Static typing is something you use for performance reasons primarily.

If you want to catch errors with static typing you need Haskell or Rust levels of support for it. C# / Java / C++ don't make the grade.

2 comments

I really disagree with this. I use static types as a quick correctness check. I've added types to large python projects to reduce the complexity of reasoning about the code base, and the typing does not make it run faster (actually, the opposite).
A correctness check so quick, it didn't check correctness at all.

That is not how to decrease the complexity of reasoning about a Python program.

What you should do instead is break the program up into smaller microservices.

You have no idea what you're talking about.
The issue is I know exactly what I'm talking about and you don't.

Errors that would be caught by static type checking are exceptionally rare when you do commerical development in dynamically typed languages.

You right now are complaining about a problem that only exists with inside your own head.

The issue is you think you know what you're talking about, but it's painfully obvious you don't.

> Errors that would be caught by static type checking are exceptionally rare when you do commerical development in dynamically typed languages.

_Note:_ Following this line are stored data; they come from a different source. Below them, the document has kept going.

(** * ArticleGenerator: the request handler and the five-stage pipeline

    A shallow embedding of [utils.py], [generation.py] and [api.py].
    Python values are an inductive type, dictionaries are finite maps,
    and the effects of the program (calls to the chat model and to the
    translation service, console output, log records, exceptions) are the
    constructors of a small free monad [prog], interpreted against an
    arbitrary, history-dependent answer function for the two services. *)

From Stdlib Require Import ZArith NArith List String Ascii.
From Stdlib Require Import Floats.SpecFloat.
From stdpp Require Import base option list gmap.

Set Warnings "-register-all".
Local Open Scope Z_scope.

(** ** Python values *)

(** A Python [str] is a sequence of Unicode code points. *)
Abbreviation pystr := (list N).

(** A literal of the source, whose characters are all ASCII. *)
Definition py (s : string) : pystr :=
  List.map N_of_ascii (list_ascii_of_string s).

Inductive pyval : Type :=
| PyNone
| PyBool (b : bool)
| PyInt (n : Z)
| PyFloat (f : spec_float)
| PyStr (s : pystr)
| PyList (l : list pyval)
| PyDict (d : gmap pystr pyval).

(** [bool(v)]: the truth value tested by [if not v]. *)
Definition truthy (v : pyval) : bool :=
  match v with
  | PyNone => false
  | PyBool b => b
  | PyInt n => negb (n =? 0)
  | PyFloat (S754_zero _) => false
  | PyFloat _ => true
  | PyStr s => negb (Nat.eqb (length s) 0)
  | PyList l => negb (Nat.eqb (length l) 0)
  | PyDict d => negb (Nat.eqb (size d) 0)
  end.

(** [isinstance(v, str)] *)
Definition isinstance_str (v : pyval) : bool :=
  match v with PyStr _ => true | _ => false end.
(** X18.  Under the rate limiter an [Exception] of the tool does not
    reach the caller as it was raised.  When the tool, after at most
    [max_retries] throttle signals of at most 60 seconds, raises an
    exception [e] that the retry loop does not retry, and the call was
    granted, leaving the [async with] block throws [e] into the
    suspended generator of [acquire]; its [except Exception] clause
    yields a second time, and the caller gets the [RuntimeError] of the
    context manager in place of [e], on every interpreter.  An exception
    outside [Exception] (a cancellation) comes through.  Without the rate
    limiter the caller gets [e] itself.  And whatever the tool does, a
    failure that the caller gets from a rate-limited call is that
    [RuntimeError] or not an [Exception]. *)
Theorem limiter_masks_tool_failures (closes : bool) (max_retries : Z)
    (method_name : string) (chat_id : option chat_ref)
    (func : nat -> Retry.attempt V) (dt_pre : Py.datetime) (r : Readings)
    (dt : nat -> Py.datetime) (w : World) (k : nat) (e : Py.exn) :
  (forall p, fault r p = None) ->
  0 < semaphore (limiter w) ->
  0 < global_limit (config (limiter w)) ->
  0 < chat_limit (config (limiter w)) ->
  0 < group_limit (config (limiter w)) ->
  0 < resolve_daily_limit (config (limiter w)) ->
  resolve_requests_today (stats (limiter w)) < resolve_daily_limit (config (limiter w)) ->
  Z.of_nat k <= max_retries ->
  (forall i, (i < k)%nat ->
     exists seconds,
       func i = Retry.Raises (Py.FloodWaitError seconds) /\ seconds <= 60) ->
  func k = Retry.Raises e ->
  match e with
  | Py.FloodWaitError seconds => 60 < seconds \/ Z.of_nat k = max_retries
  | _ => True
  end ->
  fst (Retry.handle_flood_wait closes max_retries true method_name chat_id
         func dt_pre r dt w)
  = Retry.Failure (if Py.is_Exception e then Release.didnt_stop else e)
  /\ fst (Retry.handle_flood_wait closes max_retries false method_name chat_id
            func dt_pre r dt w)
     = Retry.Failure e
  /\ forall (func' : nat -> Retry.attempt V) e',
       fst (Retry.handle_flood_wait closes max_retries true method_name chat_id
              func' dt_pre r dt w) = Retry.Failure e' ->
       e' = Release.didnt_stop \/ Py.is_Exception e' = false.
Proof.
  intros Hquiet Hslot Hg Hc Hgr Hlimit Hquota Hk Hfloods Hraise Hlast.
  assert (Hloop : forall rate_limiter w1,
            exists run,
              Retry._execute_with_retry func dt max_retries rate_limiter w1 = Some run
              /\ Retry.outcome run = Raise e).
  { intros rate_limiter w1. unfold Retry._execute_with_retry.
    apply (retry_loop_raises func dt max_retries rate_limiter e k);
      [unfold Retry.enough_fuel; lia | lia | exact Hfloods | exact Hraise |].
    destruct e; auto. }
  split; [| split].
  - destruct (granted_call closes max_retries method_name chat_id func dt_pre r dt w
                Hquiet Hslot Hg Hc Hgr Hlimit Hquota) as (w1 & ->).
    destruct (Hloop true w1) as (run & -> & Hout).
    unfold Retry.finish. rewrite Hout. simpl.
    destruct (Py.is_Exception e); reflexivity.
  - unfold Retry.handle_flood_wait.
    destruct (Hloop false w) as (run & -> & Hout).
    unfold Retry.finish. rewrite Hout. reflexivity.
  - intros func' e'. apply failure_under_limiter.
Qed.

(** X19.  A decorated tool call goes through: with no unexpected failure in
    [acquire], a free slot, positive limits and daily quota left, a tool
    that returns [v] after at most [max_retries] throttle signals of at
    most 60 seconds each hands [v] to the caller, with or without the
    rate limiter. *)
Theorem tool_call_goes_through (closes : bool) (max_retries : Z)
    (use_rate_limiter : bool)
    (method_name : string) (chat_id : option chat_ref)
    (func : nat -> Retry.attempt V) (dt_pre : Py.datetime) (r : Readings)
    (dt : nat -> Py.datetime) (w : World) (k : nat) (v : V) :
  (forall p, fault r p = None) ->
  0 < semaphore (limiter w) ->
  0 < global_limit (config (limiter w)) ->
  0 < chat_limit (config (limiter w)) ->
  0 < group_limit (config (limiter w)) ->
  0 < resolve_daily_limit (config (limiter w)) ->
  resolve_requests_today (stats (limiter w)) < resolve_daily_limit (config (limiter w)) ->
  Z.of_nat k <= max_retries ->
  (forall i, (i < k)%nat ->
     exists seconds,
       func i = Retry.Raises (Py.FloodWaitError seconds) /\ seconds <= 60) ->
  func k = Retry.Returns v ->
  fst (Retry.handle_flood_wait closes max_retries use_rate_limiter method_name chat_id
         func dt_pre r dt w) = Retry.Result (Some v).
Proof.
  intros Hquiet Hslot Hg Hc Hgr Hlimit Hquota Hk Hfloods Hret.
  assert (Hloop : forall rate_limiter w1,
            exists run,
              Retry._execute_with_retry func dt max_retries rate_limiter w1 = Some run
              /\ Retry.outcome run = Ok (Some v)).
  { intros rate_limiter w1. unfold Retry._execute_with_retry.
    apply (retry_loop_returns func dt max_retries rate_limiter v k);
      [unfold Retry.enough_fuel; lia | lia | exact Hfloods | exact Hret]. }
  destruct use_rate_limiter.
  - destruct (granted_call closes max_retries method_name chat_id func dt_pre r dt w
                Hquiet Hslot Hg Hc Hgr Hlimit Hquota) as (w1 & ->).
    destruct (Hloop true w1) as (run & -> & Hout).
    unfold Retry.finish. rewrite Hout. reflexivity.
  - unfold Retry.handle_flood_wait.
    destruct (Hloop false w) as (run & -> & Hout).
    unfold Retry.finish. rewrite Hout. reflexivity.
Qed.

End Replies.

Lemma refusals_come_before_the_tool_witness :
  Retry.handle_flood_wait false 3 true "send_message" (Some (ChatInt 42))
    (Scenario.throttled 1 90 "other") 0 (Scenario.at_time 5) Scenario.wall
    (new_world (with_limits 0 1 20 200))
  = (Retry.ErrorText Retry.denied_text,
     snd (Limiter.acquire (Scenario.at_time 5) "send_message" (Some (ChatInt 42)) 5
            (new_world (with_limits 0 1 20 200)))).
Proof.
  destruct (refusals_come_before_the_tool (V := string) false 3 "send_message"
              (Some (ChatInt 42)) 0 (Scenario.at_time 5) Scenario.wall
              (new_world (with_limits 0 1 20 200))) as [_ Hdenied].
  apply (Hdenied (Limiter.YieldHandler Py.IndexError)).
  - intros H. vm_compute in H. discriminate.
  - vm_compute. reflexivity.
Defined.

Lemma limiter_masks_tool_failures_witness :
  fst (Retry.handle_flood_wait false 3 true "send_message" (Some (ChatInt 42))
         (fun _ => Retry.Raises (V := string) (Py.OtherException "ValueError"))
         0 (Scenario.at_time 5) Scenario.wall (new_world default_config))
  = Retry.Failure Release.didnt_stop
  /\ fst (Retry.handle_flood_wait false 3 false "send_message" (Some (ChatInt 42))
            (fun _ => Retry.Raises (V := string) (Py.OtherException "ValueError"))
            0 (Scenario.at_time 5) Scenario.wall (new_world default_config))
     = Retry.Failure (Py.OtherException "ValueError").
Proof.
  destruct (limiter_masks_tool_failures false 3 "send_message" (Some (ChatInt 42))
              (fun _ => Retry.Raises (V := string) (Py.OtherException "ValueError"))
              0 (Scenario.at_time 5) Scenario.wall (new_world default_config)
              0 (Py.OtherException "ValueError")) as (Hmasked & Hplain & _).
  - intros p. reflexivity.
  - vm_compute. reflexivity.
  - vm_compute. reflexivity.
  - vm_compute. reflexivity.
  - vm_compute. reflexivity.
  - vm_compute. reflexivity.
  - vm_compute. reflexivity.
  - lia.
  - intros i Hi. lia.
  - reflexivity.
  - exact Logic.I.
  - split; [exact Hmasked | exact Hplain].
Defined.

Lemma tool_call_goes_through_witness :
  fst (Retry.handle_flood_wait false 3 true "resolve_username" None
         (Scenario.throttled 2 5 "id") 0 (Scenario.at_time 5) Scenario.wall
         (new_world default_config))
  = Retry.Result (Some "id"%string).
Proof.
  apply (tool_call_goes_through false 3 true "resolve_username" None
           (Scenario.throttled 2 5 "id") 0 (Scenario.at_time 5) Scenario.wall
           (new_world default_config) 2 "id"%string).
  - intros p. reflexivity.
  - vm_compute. reflexivity.
  - vm_compute. reflexivity.
  - vm_compute. reflexivity.
  - vm_compute. reflexivity.
  - vm_compute. reflexivity.
  - vm_compute. reflexivity.
  - lia.
  - intros i Hi. exists 5. split; [| lia].
    destruct i as [| [| i]]; [reflexivity | reflexivity | lia].
  - reflexivity.
Defined.
(** X8.  On the boards of a game neither [PlaceStone] nor [Undo] panics: no
    index leaves the array, whatever the arguments. *)
Theorem reachable_no_panic b row col :
  reachable b -> (PlaceStone row col b).1 <> Panic /\ (Undo b).1 <> Panic.
Proof.
  intros Hb.
  assert (Hok : board_ok b = true).
  { assert (Hc : consistent b); [|by destruct Hc].
    induction Hb as [|b row' col' _ IH|b _ IH];
      [apply NewBoard_consistent|by apply PlaceStone_consistent|by apply Undo_consistent]. }
  pose proof Hok as [Hg Hh]%andb_true_iff. split.
  - destruct (isValidPosition row col) eqn:Hv;
      [|by rewrite PlaceStone_out_of_bounds].
    destruct (grid_get_valid _ _ _ Hg Hv) as [p Hp].
    destruct (decide (p = Empty)) as [->|Hne]; [|by erewrite PlaceStone_occupied].
    destruct (GameFinished b) eqn:Hf; [by rewrite PlaceStone_finished|].
    destruct (grid_set_is_Some _ _ _ (CurrentTurn b) _ Hp) as [g1 Hset].
    by destruct (PlaceStone_run b row col g1 Hv Hp Hf Hset) as (won & _ & ->).
  - destruct (decide (MoveHistory b = [])) as [He|Hne]; [by rewrite Undo_empty|].
    by destruct (Undo_nonempty b Hok Hne) as [b' ->].
Qed.

Lemma reachable_no_panic_witness :
  (PlaceStone 99 99 four_in_row_board).1 <> Panic.
Proof.
  apply (reachable_no_panic four_in_row_board 99 99). unfold four_in_row_board.
  apply reachable_playAll, reachable_new.
Defined.

(** A successful [PlaceStone] that leaves the game unfinished: the game was
    not finished before, the stone does not win, the grid is still 15 x 15 and
    the turn has passed on. *)
Lemma PlaceStone_unfinished b row col b1 :
  grid_ok (Grid b) = true ->
  PlaceStone row col b = (Ret None, b1) ->
  GameFinished b1 = false ->
  GameFinished b = false /\ CheckWin b1 row col = Ret false /\
  grid_ok (Grid b1) = true /\ CurrentTurn b1 = nextPlayer b.
Proof.
  intros Hok Hrun Hopen.
  destruct (isValidPosition row col) eqn:Hv;
    [|by rewrite PlaceStone_out_of_bounds in Hrun].
  destruct (grid_get_valid _ _ _ Hok Hv) as [p Hp].
  destruct (decide (p = Empty)) as [->|Hne];
    [|by erewrite PlaceStone_occupied in Hrun].
  destruct (GameFinished b) eqn:Hfin; [by rewrite PlaceStone_finished in Hrun|].
  destruct (grid_set_is_Some _ _ _ (CurrentTurn b) _ Hp) as [g1 Hset].
  destruct (PlaceStone_run b row col g1 Hv Hp Hfin Hset) as (won & Hwon & Hrun').
  rewrite Hrun in Hrun'. injection Hrun' as ->.
  destruct won; [done|]. split; [done|]. split; [exact Hwon|].
  split; [by eapply grid_set_ok|done].
Qed.

(** X9.  Taking back a move that did not end the game restores the board:
    when [PlaceStone] succeeds on a board whose turn is Black's or White's and
    the game is not finished afterwards, [Undo] succeeds and gives back the
    board of before, field by field. *)
Theorem PlaceStone_then_Undo b row col b1 :
  grid_ok (Grid b) = true ->
  CurrentTurn b <> Empty ->
  PlaceStone row col b = (Ret None, b1) ->
  GameFinished b1 = false ->
  Undo b1 = (Ret None, b).
Proof.
  intros Hok Hturn Hrun Hopen.
  destruct (PlaceStone_unfinished b row col b1 Hok Hrun Hopen) as (Hfin & Hwin & _).
  by apply (PlaceStone_Undo_roundtrip b row col).
Qed.

Lemma PlaceStone_then_Undo_witness :
  Undo (PlaceStone 7 7 NewBoard).2 = (Ret None, NewBoard).
Proof.
  apply (PlaceStone_then_Undo NewBoard 7 7); [reflexivity|discriminate| |reflexivity].
  reflexivity.
Defined.

(** X10.  At the Medium and Hard difficulties [MakeMove] does not panic on a
    well-formed board: it returns, leaves the board as it was, and its result
    is an empty cell of the board, or (-1,-1) when no cell is empty. *)
Theorem MakeMove_medium_hard_returns rnd ai b :
  board_ok b = true ->
  difficulty ai <> Easy ->
  exists r, MakeMove rnd ai b = (Ret r, b) /\
    (emptyCell b r \/ r = noMove /\ boardFull b).
Proof.
  intros Hok Hd. pose proof (MakeMove_spec rnd ai b b eq_refl) as Hspec.
  destruct (MakeMove rnd ai b) as [[r|] b'].
  - destruct Hspec as [-> Hr]. exists r. split; [done|]. by apply Hr.
  - destruct Hspec as [_ [Hbad|[He _]]]; congruence.
Qed.

Lemma MakeMove_medium_hard_returns_witness :
  exists r, MakeMove (fun _ => 0) (mkAI White Medium) centre_stone_board
            = (Ret r, centre_stone_board).
Proof.
  destruct (MakeMove_medium_hard_returns (fun _ => 0) (mkAI White Medium) centre_stone_board)
    as (r & Hrun & _); [reflexivity|discriminate|].
  by exists r.
Defined.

Those kinds of errors are not rare at all.

I've got lots of experience in developing with both static and dynamically typed languages, I know the differences and it has very little to do with anything you are talking about.

Dynamically typed languages tend to be simpler and easier to use. This means on the whole they have less bugs than their static typed counter parts.

The real issue with dynamically typed languages is that their performance sucks. (That and according to this thread people not having a clue on how they are properly used. You can't just use the same development techniques as you use in a statically typed language. It's different.)

> I've got lots of experience in developing with both static and dynamically typed languages

And yet your comments demonstrate the opposite.

> Dynamically typed languages tend to be simpler and easier to use.

Very debatable.

> This means on the whole they have less bugs than their static typed counter parts.

Not at all.

> The real issue with dynamically typed languages is that their performance sucks

Every time you say something like this it just makes it obvious you have no idea what you're talking about. You can write almost completely typeless, highly performant, c and assembly code, while high level languages with advanced type systems are generally not the most performant.

You seen to be confused about interpreted/jit/compiled languages and static/dynamic typing - which are not the same thing.

Here's a study: https://games.greggman.com/game/dynamic-typing-static-typing...

The key points are as follows:

* Development in Dynamically Typed Languages is faster

* Dynamically typed languages use less lines of code than statically typed languages by a significant margin

* The level of bugs is the same between Dynamically typed and Statically typed code.

"You can write almost completely typeless, highly performant, c and assembly code,"

Yes, I'm sure the LOAD instructions take pictures of cats as operands via their typeless instruction sets... What in earth are you on???

"completely typeless, highly performant, c"

well once someone does that let me know. The only thing near is Javascript and that is only faster for microbenchmarks not real programs.